Ecrire coûte une vie à la seconde.

Une chose est certaine, avec son roman au bord du précipice, et si universel à la fois, l’auteur ne cherche pas à se faire une image chic de littérateur. Ce qui compte pour lui, c’est comment la littérature peut rendre service à la pensée, comment elle permet la communion entre ceux soucieux de trouver une écoute, un écho à leurs propres émois. De même que cette même littérature, par son empreinte humaine, projette les souvenirs sur les murs du présent, pour en composer un futur constellé d’espoir. Ici, c’est une langue qui vit, transpire, une sonorité populaire - enfin ! - et sophistiquée à la fois, au bon sens du terme. Il suffit de lire à haute voix certaines lignes pour se rendre compte que l’auteur a composé la mélodie de nos passions enfouies. Car enfin, qui n’a pas aimé secrètement, fantasmé, vécu ses fantasmes toujours à l’écart de l’œil du monde ?
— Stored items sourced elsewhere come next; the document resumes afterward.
(** * FMZB Hub: product repository, user flows and query endpoints

    A shallow embedding of [app/product_model.py], [app/users.py] and
    [app/views.py], followed by the properties proved about them.

    Conventions of the embedding.
    - The text of a form field, of a column or of the session is a
      [string]; each of its 8-bit characters is a code point below 256
      (a character, not a byte of an encoding), and [lower] and [strip]
      act on such text as Python's [str] methods do.  Two functions are
      read on Python text in full, a list of code points of any size:
      [is_strong_password] and [query_database] (module [Unicode] and
      module [Views]); what they take from the Unicode character
      database, which is no part of the repository, is a parameter.
    - Points in time are whole seconds ([Z]) counted from a midnight;
      a day is 86400 seconds.
    - A price and a price bound are rationals, compared exactly, as the
      server compares the DECIMAL values it holds in full.
    - A column the code itself treats as nullable is an [option].
    - A statement fails only where the embedding says so: on a closed
      connection, on a LIMIT or OFFSET that is no unsigned 64-bit
      integer, on the bare word of a special [Decimal], and, in the
      check for open orders, whenever the server is said to fail it.
    - What lies outside the repository (the collation of the MySQL
      server, its clock, werkzeug's password hashing) is a field of the
      record describing the server or the libraries.
    - The functions of [product_model.py] are taken with their connection
      made: when [pymysql.connect] fails there, the exception leaves the
      function before any statement is sent.  The handlers of [users.py]
      and [views.py] test the connection themselves, and that is part
      of their embedding. *)

From Stdlib Require Import List String Ascii Bool Arith ZArith QArith Lia.
From Stdlib Require Import Permutation Sorted DecimalString.
Import ListNotations.

Local Open Scope string_scope.
Local Open Scope Z_scope.

(* ================================================================== *)
(** * Part I. The embedding *)
(* ================================================================== *)

(** ** Text *)

Module Text.

Definition code (c : ascii) : nat := nat_of_ascii c.

Definition in_range (lo hi : nat) (c : ascii) : bool :=
  (Nat.leb lo (code c) && Nat.leb (code c) hi)%bool.

(** The classes [A-Z], [a-z] and [0-9] of [re]; below 256 the class
    [\d] holds no other character than [0-9]. *)
Definition is_upper (c : ascii) : bool := in_range 65 90 c.
Definition is_lower (c : ascii) : bool := in_range 97 122 c.
Definition is_digit (c : ascii) : bool := in_range 48 57 c.
Definition is_alpha (c : ascii) : bool := (is_upper c || is_lower c)%bool.

(** [str.isspace] below 256: tab to carriage return, the four
    separators 28..31, the blank, the next-line control (133) and the
    no-break space (160). *)
Definition is_space (c : ascii) : bool :=
  (in_range 9 13 c || in_range 28 31 c || Nat.eqb (code c) 32
   || Nat.eqb (code c) 133 || Nat.eqb (code c) 160)%bool.

(** The capital letters below 256: [A-Z], and the accented capitals 192
    to 222 without the multiplication sign (215).  The small letter of
    each lies 32 above it. *)
Definition is_capital (c : ascii) : bool :=
  (is_upper c || in_range 192 214 c || in_range 216 222 c)%bool.

Definition lower_char (c : ascii) : ascii :=
  if is_capital c then ascii_of_nat (code c + 32) else c.

Fixpoint map_chars (f : ascii -> ascii) (s : string) : string :=
  match s with
  | EmptyString => EmptyString
  | String c r => String (f c) (map_chars f r)
  end.

(** [str.lower] *)
Definition lower : string -> string := map_chars lower_char.

Fixpoint lstrip (s : string) : string :=
  match s with
  | EmptyString => EmptyString
  | String c r => if is_space c then lstrip r else s
  end.

Fixpoint rstrip (s : string) : string :=
  match s with
  | EmptyString => EmptyString
  | String c r =>
      match rstrip r with
      | EmptyString => if is_space c then EmptyString else String c EmptyString
      | r' => String c r'
      end
  end.

Definition strip (s : string) : string := rstrip (lstrip s).

Fixpoint all_chars (p : ascii -> bool) (s : string) : bool :=
  match s with
  | EmptyString => true
  | String c r => (p c && all_chars p r)%bool
  end.

(** [needle in hay]. *)
Fixpoint contains (needle hay : string) : bool :=
  (prefix needle hay ||
   match hay with
   | EmptyString => false
   | String _ r => contains needle r
   end)%bool.

(** [s.startswith(p)]. *)
Definition startswith (s p : string) : bool := prefix p s.

(** Python truthiness of a [str]. *)
Definition nonempty (s : string) : bool :=
  match s with EmptyString => false | _ => true end.

(** [sep.join(parts)]. *)
Fixpoint join (sep : string) (parts : list string) : string :=
  match parts with
  | [] => EmptyString
  | [p] => p
  | p :: rest => p ++ sep ++ join sep rest
  end.

(** The double quote, which a string literal of this file cannot hold. *)
Definition dquote : string := String (ascii_of_nat 34) EmptyString.

(** [str(n)] for an integer. *)
Definition str_of_Z (z : Z) : string := NilZero.string_of_int (Z.to_int z).

End Text.

(** ** Python text in full *)

Module Unicode.

(** A [str] is a sequence of code points. *)
Definition point : Type := N.
Definition text : Type := list point.

(** A text of characters below 256, read as a [str]. *)
Definition of_string (s : string) : text :=
  map N_of_ascii (list_ascii_of_string s).

(** What the methods of [str] look up in the Unicode character
    database: the white space [str.strip] removes, and the upper case
    of a character as [str.upper] writes it, which may be several
    characters long. *)
Record CharacterData : Type := {
  white_space : point -> bool;
  upper_case : point -> text
}.

Definition in_range (lo hi c : point) : bool := ((lo <=? c) && (c <=? hi))%N%bool.

(** [str.upper] *)
Definition upper (ucd : CharacterData) (t : text) : text :=
  flat_map (upper_case ucd) t.

Fixpoint lstrip (ucd : CharacterData) (t : text) : text :=
  match t with
  | [] => []
  | c :: r => if white_space ucd c then lstrip ucd r else t
  end.

Definition rstrip (ucd : CharacterData) (t : text) : text :=
  rev (lstrip ucd (rev t)).

(** [str.strip] *)
Definition strip (ucd : CharacterData) (t : text) : text :=
  rstrip ucd (lstrip ucd t).

(** [t.startswith(p)] *)
Fixpoint startswith (t p : text) : bool :=
  match p, t with
  | [], _ => true
  | _ :: _, [] => false
  | a :: p', b :: t' => (N.eqb a b && startswith t' p')%bool
  end.

(** Python truthiness of a [str]. *)
Definition nonempty (t : text) : bool :=
  match t with [] => false | _ => true end.

(** The characters of the class the last [re.search] of
    [is_strong_password] looks for: the thirteen below, the double
    quote (code 34), and six more. *)
Definition special_points : text :=
  (of_string "!@#$%^&*(),.?" ++ [34%N] ++ of_string ":{}|<>")%list.

Definition is_special (c : point) : bool := existsb (N.eqb c) special_points.

(** [is_strong_password] of [users.py]: [len] counts the code points,
    [re.search] of a class looks for one character of it; the classes
    [A-Z] and [a-z] are those 26 letters each.  [decimal_digit] is the
    class [\d]: the decimal digits of every script, as the character
    database lists them. *)
Definition is_strong_password (decimal_digit : point -> bool) (password : text)
  : bool * string :=
  if Nat.ltb (List.length password) 8 then
    (false, "Password must be at least 8 characters")
  else if negb (existsb (in_range 65%N 90%N) password) then
    (false, "Must contain uppercase letter")
  else if negb (existsb (in_range 97%N 122%N) password) then
    (false, "Must contain lowercase letter")
  else if negb (existsb decimal_digit password) then
    (false, "Must contain digit")
  else if negb (existsb is_special password) then
    (false, "Must contain special character")
  else (true, "Valid").

End Unicode.

(** ** The fragment of MySQL the repository relies on *)

Module Sql.

(** Python exceptions the modelled code can meet. *)
Inductive exn : Type :=
| InvalidOperation                  (* decimal: the text is no number *)
| ProgrammingError (msg : string)   (* the server rejects the statement *)
| OperationalError (msg : string)   (* the server fails the statement *)
| InterfaceError                    (* statement on a closed connection *)
| AttributeError (msg : string)
| TypeError (msg : string)
| MySQLError (msg : string).        (* pymysql.err.Error *)

(** [str(e)] *)
Definition exn_str (e : exn) : string :=
  match e with
  | InvalidOperation => "[<class 'decimal.ConversionSyntax'>]"
  | ProgrammingError msg => "(1064, '" ++ msg ++ "')"
  | OperationalError msg => "(2013, '" ++ msg ++ "')"
  | InterfaceError => "(0, '')"
  | AttributeError msg | TypeError msg | MySQLError msg => msg
  end.

Inductive outcome (A : Type) : Type :=
| Return (a : A)
| Raise (e : exn).
Arguments Return {A} a.
Arguments Raise {A} e.

Definition bind {A B} (m : outcome A) (k : A -> outcome B) : outcome B :=
  match m with
  | Return a => k a
  | Raise e => Raise e
  end.

Notation "x <- m ;; k" := (bind m (fun x => k))
  (at level 61, m at next level, right associativity).

(** The call ended in an exception. *)
Definition raises {A} (m : outcome A) : bool :=
  match m with Raise _ => true | Return _ => false end.

(** All the values of a list of options, if none is missing. *)
Fixpoint all_some {A} (l : list (option A)) : option (list A) :=
  match l with
  | [] => Some []
  | None :: _ => None
  | Some a :: r => option_map (cons a) (all_some r)
  end.

(** SQL truth values: [None] is NULL. *)
Definition tv : Type := option bool.

Definition and3 (a b : tv) : tv :=
  match a, b with
  | Some false, _ | _, Some false => Some false
  | Some true, Some true => Some true
  | _, _ => None
  end.

Definition or3 (a b : tv) : tv :=
  match a, b with
  | Some true, _ | _, Some true => Some true
  | Some false, Some false => Some false
  | _, _ => None
  end.

(** A WHERE clause keeps the rows on which it is TRUE. *)
Definition is_true (a : tv) : bool :=
  match a with Some true => true | _ => false end.

Definition is_null {A} (x : option A) : tv :=
  Some (match x with None => true | Some _ => false end).

(** A comparison with NULL on either side is NULL. *)
Definition cmp3 {A B} (f : A -> B -> bool) (x : option A) (y : option B) : tv :=
  match x, y with
  | Some a, Some b => Some (f a b)
  | _, _ => None
  end.

Definition coalesce {A} (x y : option A) : option A :=
  match x with Some _ => x | None => y end.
Du fait qu’il s’agit d’un roman d’après son histoire vraie, nul doute que l’auteur prouve qu’il est capable de faire de la dentelle avec la douleur et les rêves, de rentrer dans le dur avec les mots. Ce qui nous promet de parcourir avec lui encore un bout de sa vie. Il est jeune, tout à la jeunesse éternelle de son œuvre. Tout dans ce qu’il propose est fait déjà de miracles. Venu de loin, des confins de cette société aux antipodes des beaux quartiers et des grandes écoles, l’auteur est un serviteur de la vérité. Gageons que son honnêteté le préservera des sirènes de la facilité. Le champ des lettres est déjà bien trop jonché de cadavres d’écrivains (encore vivants pour beaucoup) pour risquer de le perdre. Comme il l'avait écrit, Écrire coûte une vie à la seconde. Puisse Olivier Sourisse en avoir plusieurs. On a tellement envie qu’il entre à nouveau chez nous, accompagné de ses fantômes. Nous, lecteurs, dans nos solitudes, qui aimons tant leur visite, ne pourrons que lui en être que reconnaissants. Et puis, qu’est-ce un souvenir chantant sans le verbe ? Une cendre froide ? Lui est un maître du feu.


Olivier Sourisse, s’il devait être défini par un rôle, ce serait Celui qui erre sur nos terres intimes. Et danse sur les braises jusqu’à la renaissance des souvenirs.


Anne Champaigne

Mes amours souterraines, d'Olivier sourisse, 310 pages, Editions Orizons. Dans toutes les bonnes librairies.